Stored items from a collection
----

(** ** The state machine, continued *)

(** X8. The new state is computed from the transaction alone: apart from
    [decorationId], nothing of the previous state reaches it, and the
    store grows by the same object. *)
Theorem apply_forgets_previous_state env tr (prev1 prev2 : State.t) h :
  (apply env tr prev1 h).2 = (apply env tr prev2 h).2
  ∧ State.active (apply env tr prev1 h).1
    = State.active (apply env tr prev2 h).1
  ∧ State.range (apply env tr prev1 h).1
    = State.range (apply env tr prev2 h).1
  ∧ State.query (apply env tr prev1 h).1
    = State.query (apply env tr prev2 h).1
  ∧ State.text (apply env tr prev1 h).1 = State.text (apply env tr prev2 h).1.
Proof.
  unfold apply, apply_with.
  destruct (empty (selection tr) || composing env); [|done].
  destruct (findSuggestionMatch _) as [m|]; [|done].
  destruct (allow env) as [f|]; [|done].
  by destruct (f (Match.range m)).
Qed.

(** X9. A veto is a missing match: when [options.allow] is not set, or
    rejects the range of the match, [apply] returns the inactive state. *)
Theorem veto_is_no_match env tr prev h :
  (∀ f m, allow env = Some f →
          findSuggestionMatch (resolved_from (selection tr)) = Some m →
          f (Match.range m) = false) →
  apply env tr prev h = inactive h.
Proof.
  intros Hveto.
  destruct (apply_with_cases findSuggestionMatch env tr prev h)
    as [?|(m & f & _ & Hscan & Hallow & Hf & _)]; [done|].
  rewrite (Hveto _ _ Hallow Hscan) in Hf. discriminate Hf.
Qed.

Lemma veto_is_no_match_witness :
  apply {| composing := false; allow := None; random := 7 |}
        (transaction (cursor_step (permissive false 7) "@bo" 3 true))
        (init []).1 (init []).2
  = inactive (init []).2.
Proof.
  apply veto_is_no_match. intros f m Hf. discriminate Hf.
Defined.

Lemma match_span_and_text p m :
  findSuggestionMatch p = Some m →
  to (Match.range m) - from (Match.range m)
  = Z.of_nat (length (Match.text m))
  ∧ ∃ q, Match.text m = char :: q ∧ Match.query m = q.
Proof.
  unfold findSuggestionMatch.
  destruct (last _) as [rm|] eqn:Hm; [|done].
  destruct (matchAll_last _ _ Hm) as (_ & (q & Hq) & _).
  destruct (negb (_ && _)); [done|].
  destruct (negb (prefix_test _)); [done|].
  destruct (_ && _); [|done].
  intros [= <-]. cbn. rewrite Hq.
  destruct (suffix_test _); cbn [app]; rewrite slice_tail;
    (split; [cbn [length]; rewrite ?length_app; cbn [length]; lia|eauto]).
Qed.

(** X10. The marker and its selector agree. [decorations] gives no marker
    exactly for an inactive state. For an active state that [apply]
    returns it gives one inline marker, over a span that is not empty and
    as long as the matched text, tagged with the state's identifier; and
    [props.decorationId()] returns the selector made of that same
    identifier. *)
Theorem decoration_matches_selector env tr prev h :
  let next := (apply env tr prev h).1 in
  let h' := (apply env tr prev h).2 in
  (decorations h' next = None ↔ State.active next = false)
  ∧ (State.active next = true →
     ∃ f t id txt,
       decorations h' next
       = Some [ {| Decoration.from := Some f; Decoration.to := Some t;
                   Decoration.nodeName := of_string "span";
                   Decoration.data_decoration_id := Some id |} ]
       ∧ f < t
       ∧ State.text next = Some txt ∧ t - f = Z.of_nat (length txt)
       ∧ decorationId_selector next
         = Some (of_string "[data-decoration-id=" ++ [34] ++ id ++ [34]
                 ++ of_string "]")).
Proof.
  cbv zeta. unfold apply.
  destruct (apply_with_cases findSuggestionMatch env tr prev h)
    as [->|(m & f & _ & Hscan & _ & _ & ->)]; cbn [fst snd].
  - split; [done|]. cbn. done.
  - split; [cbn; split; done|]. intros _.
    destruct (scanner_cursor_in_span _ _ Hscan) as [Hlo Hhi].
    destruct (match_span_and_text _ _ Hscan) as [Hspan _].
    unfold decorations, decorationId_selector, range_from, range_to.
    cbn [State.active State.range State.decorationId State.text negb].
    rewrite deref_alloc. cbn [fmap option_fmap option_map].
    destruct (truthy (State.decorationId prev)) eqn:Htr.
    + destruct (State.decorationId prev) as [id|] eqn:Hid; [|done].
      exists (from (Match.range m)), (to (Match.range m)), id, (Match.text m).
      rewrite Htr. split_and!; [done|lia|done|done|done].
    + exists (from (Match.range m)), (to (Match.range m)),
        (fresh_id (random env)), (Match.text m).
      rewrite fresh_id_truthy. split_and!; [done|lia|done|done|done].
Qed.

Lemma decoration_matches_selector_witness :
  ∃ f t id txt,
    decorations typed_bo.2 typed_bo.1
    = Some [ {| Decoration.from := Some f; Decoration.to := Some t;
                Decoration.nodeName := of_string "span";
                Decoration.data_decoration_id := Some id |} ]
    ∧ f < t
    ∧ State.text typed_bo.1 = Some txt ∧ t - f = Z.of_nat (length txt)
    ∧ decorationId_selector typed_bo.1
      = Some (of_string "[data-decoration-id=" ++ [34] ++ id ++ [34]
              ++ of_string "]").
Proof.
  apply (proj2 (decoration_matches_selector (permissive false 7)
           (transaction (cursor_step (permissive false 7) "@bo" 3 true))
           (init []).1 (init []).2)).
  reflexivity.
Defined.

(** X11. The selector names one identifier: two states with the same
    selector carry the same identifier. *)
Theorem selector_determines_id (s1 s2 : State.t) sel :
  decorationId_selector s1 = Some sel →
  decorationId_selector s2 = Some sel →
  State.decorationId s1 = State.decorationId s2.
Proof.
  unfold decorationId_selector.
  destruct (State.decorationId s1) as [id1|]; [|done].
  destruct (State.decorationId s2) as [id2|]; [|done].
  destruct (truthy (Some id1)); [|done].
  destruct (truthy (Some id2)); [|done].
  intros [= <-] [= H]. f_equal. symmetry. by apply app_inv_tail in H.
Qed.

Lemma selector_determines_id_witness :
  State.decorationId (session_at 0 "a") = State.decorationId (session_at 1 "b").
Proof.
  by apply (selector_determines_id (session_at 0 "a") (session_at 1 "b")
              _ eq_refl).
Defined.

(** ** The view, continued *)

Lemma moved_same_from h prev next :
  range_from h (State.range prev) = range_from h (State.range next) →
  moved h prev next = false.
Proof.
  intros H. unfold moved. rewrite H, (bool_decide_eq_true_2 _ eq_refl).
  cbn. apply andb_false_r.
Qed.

----

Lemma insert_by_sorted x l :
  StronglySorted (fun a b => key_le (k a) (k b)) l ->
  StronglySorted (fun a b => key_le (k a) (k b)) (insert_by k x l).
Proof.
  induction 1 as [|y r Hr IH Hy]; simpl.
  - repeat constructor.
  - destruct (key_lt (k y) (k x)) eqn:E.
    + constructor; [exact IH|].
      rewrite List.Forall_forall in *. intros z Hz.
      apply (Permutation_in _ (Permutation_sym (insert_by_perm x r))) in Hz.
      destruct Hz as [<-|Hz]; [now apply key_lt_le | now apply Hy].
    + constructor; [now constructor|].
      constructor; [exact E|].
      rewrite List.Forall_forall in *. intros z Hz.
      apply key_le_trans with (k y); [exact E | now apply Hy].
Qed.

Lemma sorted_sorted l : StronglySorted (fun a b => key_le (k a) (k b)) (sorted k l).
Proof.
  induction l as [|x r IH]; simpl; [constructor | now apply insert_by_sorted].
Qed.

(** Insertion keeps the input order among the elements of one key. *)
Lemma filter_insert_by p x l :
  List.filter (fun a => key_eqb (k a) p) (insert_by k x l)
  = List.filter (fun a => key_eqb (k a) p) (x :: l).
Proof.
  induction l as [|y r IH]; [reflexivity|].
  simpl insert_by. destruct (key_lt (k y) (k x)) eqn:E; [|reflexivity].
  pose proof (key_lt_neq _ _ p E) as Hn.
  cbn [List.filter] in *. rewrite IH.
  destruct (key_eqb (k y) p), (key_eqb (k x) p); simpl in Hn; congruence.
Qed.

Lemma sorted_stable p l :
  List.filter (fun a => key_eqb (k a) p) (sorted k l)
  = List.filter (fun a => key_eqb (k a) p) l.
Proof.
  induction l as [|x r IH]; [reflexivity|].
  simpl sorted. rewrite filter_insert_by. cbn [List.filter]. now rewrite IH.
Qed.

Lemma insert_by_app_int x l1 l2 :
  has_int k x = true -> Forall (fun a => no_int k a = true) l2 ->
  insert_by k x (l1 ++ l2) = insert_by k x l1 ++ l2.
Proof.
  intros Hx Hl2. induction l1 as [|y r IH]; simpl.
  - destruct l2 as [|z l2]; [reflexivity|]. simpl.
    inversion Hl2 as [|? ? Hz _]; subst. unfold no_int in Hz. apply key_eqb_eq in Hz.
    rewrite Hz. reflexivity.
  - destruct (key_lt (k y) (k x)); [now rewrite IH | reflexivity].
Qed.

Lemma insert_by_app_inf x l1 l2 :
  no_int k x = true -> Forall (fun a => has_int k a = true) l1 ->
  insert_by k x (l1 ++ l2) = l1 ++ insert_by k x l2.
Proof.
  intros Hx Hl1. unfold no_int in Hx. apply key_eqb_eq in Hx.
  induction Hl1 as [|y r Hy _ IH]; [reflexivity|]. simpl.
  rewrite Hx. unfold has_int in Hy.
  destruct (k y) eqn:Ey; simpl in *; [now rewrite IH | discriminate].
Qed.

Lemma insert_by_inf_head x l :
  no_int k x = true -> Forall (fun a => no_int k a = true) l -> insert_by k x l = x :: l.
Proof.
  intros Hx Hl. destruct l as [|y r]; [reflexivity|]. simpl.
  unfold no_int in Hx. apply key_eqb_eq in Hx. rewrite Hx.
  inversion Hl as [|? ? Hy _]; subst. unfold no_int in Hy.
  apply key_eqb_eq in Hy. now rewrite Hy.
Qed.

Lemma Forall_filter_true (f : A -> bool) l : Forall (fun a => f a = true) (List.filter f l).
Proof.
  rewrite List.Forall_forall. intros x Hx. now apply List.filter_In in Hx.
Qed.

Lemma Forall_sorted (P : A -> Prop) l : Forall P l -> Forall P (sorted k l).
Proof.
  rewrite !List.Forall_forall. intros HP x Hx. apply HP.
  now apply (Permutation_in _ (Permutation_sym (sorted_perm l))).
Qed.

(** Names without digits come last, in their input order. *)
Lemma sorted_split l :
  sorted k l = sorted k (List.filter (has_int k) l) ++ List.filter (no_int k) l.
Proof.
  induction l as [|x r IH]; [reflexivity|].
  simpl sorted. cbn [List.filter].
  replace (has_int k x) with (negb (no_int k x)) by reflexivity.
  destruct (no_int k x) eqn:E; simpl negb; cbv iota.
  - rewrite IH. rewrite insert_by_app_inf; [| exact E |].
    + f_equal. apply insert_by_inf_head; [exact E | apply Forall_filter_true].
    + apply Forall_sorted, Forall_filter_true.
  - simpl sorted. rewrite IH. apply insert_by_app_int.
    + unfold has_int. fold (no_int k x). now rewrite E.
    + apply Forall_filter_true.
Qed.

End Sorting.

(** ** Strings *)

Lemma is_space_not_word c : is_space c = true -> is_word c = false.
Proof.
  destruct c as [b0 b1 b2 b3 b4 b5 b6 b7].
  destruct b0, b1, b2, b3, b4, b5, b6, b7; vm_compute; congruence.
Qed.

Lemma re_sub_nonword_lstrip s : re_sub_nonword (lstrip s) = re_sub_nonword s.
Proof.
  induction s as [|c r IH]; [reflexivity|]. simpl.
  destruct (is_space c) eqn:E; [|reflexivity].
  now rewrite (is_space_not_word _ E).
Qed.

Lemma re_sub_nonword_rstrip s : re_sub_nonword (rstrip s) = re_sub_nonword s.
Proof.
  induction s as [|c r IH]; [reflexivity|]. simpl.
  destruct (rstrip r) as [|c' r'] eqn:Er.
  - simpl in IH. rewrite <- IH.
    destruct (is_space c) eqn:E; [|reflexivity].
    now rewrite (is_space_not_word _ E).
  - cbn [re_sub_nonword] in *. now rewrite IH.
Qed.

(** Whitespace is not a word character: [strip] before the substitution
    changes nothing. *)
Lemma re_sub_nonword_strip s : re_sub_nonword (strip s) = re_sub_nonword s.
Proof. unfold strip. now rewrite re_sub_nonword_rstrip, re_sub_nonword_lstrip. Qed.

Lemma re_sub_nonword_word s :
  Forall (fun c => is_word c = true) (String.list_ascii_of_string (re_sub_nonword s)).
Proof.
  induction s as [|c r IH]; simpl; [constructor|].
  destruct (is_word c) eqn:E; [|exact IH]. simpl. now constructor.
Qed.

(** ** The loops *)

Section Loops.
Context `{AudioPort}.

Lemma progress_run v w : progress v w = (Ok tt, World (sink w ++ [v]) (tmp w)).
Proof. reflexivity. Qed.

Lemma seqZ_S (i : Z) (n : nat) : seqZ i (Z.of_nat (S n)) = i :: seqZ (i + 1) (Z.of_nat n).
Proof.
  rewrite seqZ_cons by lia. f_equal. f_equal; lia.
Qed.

----

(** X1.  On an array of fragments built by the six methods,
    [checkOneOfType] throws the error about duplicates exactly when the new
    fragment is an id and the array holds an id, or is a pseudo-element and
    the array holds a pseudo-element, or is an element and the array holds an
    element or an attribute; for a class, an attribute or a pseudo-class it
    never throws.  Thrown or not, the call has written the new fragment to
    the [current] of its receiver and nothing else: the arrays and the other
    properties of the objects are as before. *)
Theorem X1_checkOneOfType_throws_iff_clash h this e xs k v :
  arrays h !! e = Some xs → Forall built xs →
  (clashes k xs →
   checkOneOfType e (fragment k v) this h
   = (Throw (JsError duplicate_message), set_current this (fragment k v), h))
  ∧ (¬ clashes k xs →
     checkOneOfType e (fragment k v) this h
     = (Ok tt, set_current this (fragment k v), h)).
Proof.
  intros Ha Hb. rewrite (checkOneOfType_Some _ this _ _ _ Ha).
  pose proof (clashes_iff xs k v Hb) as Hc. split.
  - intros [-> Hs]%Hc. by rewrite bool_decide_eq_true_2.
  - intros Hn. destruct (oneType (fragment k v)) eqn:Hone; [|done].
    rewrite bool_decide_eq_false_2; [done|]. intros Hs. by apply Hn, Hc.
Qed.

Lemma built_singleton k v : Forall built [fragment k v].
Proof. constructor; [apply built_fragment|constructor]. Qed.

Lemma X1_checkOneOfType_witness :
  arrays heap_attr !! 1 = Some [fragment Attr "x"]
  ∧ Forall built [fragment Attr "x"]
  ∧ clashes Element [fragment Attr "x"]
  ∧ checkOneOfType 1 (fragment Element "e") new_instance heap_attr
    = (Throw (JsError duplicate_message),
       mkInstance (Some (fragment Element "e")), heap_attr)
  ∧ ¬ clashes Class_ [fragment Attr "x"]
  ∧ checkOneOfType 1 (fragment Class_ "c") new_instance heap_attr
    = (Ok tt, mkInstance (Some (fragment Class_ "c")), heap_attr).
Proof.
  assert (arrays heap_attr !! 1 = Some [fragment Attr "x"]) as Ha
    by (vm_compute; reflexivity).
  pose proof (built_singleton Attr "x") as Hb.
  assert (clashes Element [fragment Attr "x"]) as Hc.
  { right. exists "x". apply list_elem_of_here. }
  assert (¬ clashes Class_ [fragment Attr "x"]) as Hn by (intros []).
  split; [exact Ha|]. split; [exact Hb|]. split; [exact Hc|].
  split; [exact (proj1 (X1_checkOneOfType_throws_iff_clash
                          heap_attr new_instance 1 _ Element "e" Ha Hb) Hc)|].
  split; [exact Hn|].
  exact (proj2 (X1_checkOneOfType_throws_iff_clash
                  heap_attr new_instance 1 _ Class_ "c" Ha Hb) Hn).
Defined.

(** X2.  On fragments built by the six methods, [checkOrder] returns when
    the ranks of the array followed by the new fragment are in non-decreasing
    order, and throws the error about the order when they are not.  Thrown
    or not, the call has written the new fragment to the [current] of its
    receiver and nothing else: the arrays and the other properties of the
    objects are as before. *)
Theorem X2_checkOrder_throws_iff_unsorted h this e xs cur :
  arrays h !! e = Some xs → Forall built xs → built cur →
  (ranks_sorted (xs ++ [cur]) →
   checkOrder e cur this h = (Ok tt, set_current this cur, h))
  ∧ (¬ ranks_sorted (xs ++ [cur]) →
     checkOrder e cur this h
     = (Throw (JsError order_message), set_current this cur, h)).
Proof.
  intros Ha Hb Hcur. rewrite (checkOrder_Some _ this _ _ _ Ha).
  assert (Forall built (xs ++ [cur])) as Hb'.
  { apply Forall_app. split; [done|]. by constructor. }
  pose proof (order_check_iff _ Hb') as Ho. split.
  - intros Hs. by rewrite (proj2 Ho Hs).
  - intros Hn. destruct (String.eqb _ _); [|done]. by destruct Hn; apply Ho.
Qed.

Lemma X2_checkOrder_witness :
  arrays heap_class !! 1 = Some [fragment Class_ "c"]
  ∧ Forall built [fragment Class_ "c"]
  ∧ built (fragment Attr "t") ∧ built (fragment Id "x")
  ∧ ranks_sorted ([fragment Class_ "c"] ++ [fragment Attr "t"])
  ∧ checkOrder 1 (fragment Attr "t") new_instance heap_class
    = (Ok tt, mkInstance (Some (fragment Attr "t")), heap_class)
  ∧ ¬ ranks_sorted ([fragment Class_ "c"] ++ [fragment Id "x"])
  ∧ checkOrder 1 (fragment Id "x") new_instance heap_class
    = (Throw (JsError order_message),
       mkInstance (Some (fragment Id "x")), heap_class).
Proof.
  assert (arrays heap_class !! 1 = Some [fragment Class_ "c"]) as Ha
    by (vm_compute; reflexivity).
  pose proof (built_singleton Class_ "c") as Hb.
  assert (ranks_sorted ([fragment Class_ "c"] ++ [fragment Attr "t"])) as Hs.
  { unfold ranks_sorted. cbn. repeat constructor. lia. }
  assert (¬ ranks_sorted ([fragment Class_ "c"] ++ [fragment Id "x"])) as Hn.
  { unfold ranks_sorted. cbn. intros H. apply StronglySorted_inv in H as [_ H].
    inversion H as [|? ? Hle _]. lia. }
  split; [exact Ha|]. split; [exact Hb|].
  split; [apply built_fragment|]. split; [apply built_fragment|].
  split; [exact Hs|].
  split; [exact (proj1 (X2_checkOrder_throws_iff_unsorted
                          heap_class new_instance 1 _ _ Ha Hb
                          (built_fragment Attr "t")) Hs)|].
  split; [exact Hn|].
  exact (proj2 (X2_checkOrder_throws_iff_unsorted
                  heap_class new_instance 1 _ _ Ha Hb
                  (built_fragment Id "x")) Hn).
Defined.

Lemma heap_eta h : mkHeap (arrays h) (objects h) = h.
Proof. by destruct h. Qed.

----

Your assignment: List all lines above in which the string "nodeName" appears.

Answer to this problem:
                   Decoration.nodeName := of_string "span";
                Decoration.nodeName := of_string "span";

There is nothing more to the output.